SUPPLIED RECORDS.
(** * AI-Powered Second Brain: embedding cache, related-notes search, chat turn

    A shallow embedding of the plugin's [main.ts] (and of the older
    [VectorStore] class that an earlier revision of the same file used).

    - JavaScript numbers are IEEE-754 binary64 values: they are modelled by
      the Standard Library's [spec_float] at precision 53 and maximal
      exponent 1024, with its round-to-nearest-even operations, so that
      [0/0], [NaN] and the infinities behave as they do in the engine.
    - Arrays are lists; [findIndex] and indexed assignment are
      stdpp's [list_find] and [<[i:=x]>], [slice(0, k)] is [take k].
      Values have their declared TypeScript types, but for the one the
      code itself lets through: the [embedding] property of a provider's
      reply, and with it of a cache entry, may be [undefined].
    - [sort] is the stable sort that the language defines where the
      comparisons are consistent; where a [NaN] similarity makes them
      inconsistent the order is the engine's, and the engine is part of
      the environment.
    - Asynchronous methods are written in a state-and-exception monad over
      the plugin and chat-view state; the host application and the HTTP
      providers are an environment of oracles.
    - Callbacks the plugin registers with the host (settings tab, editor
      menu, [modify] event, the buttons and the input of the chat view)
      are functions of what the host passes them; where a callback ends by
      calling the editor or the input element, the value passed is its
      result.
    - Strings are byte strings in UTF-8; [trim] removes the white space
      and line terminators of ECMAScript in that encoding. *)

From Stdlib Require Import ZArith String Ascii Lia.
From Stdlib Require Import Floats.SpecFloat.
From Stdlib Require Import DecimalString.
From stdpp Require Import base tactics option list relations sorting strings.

WHAT YOU SHOULD DO. Return, with no change at all, every line in the entries above from the line containing "reply, and with" through the line containing "calling the editor".

SOLVED PROBLEM.
      reply, and with it of a cache entry, may be [undefined].
    - [sort] is the stable sort that the language defines where the
      comparisons are consistent; where a [NaN] similarity makes them
      inconsistent the order is the engine's, and the engine is part of
      the environment.
    - Asynchronous methods are written in a state-and-exception monad over
      the plugin and chat-view state; the host application and the HTTP
      providers are an environment of oracles.
    - Callbacks the plugin registers with the host (settings tab, editor
      menu, [modify] event, the buttons and the input of the chat view)
      are functions of what the host passes them; where a callback ends by
      calling the editor or the input element, the value passed is its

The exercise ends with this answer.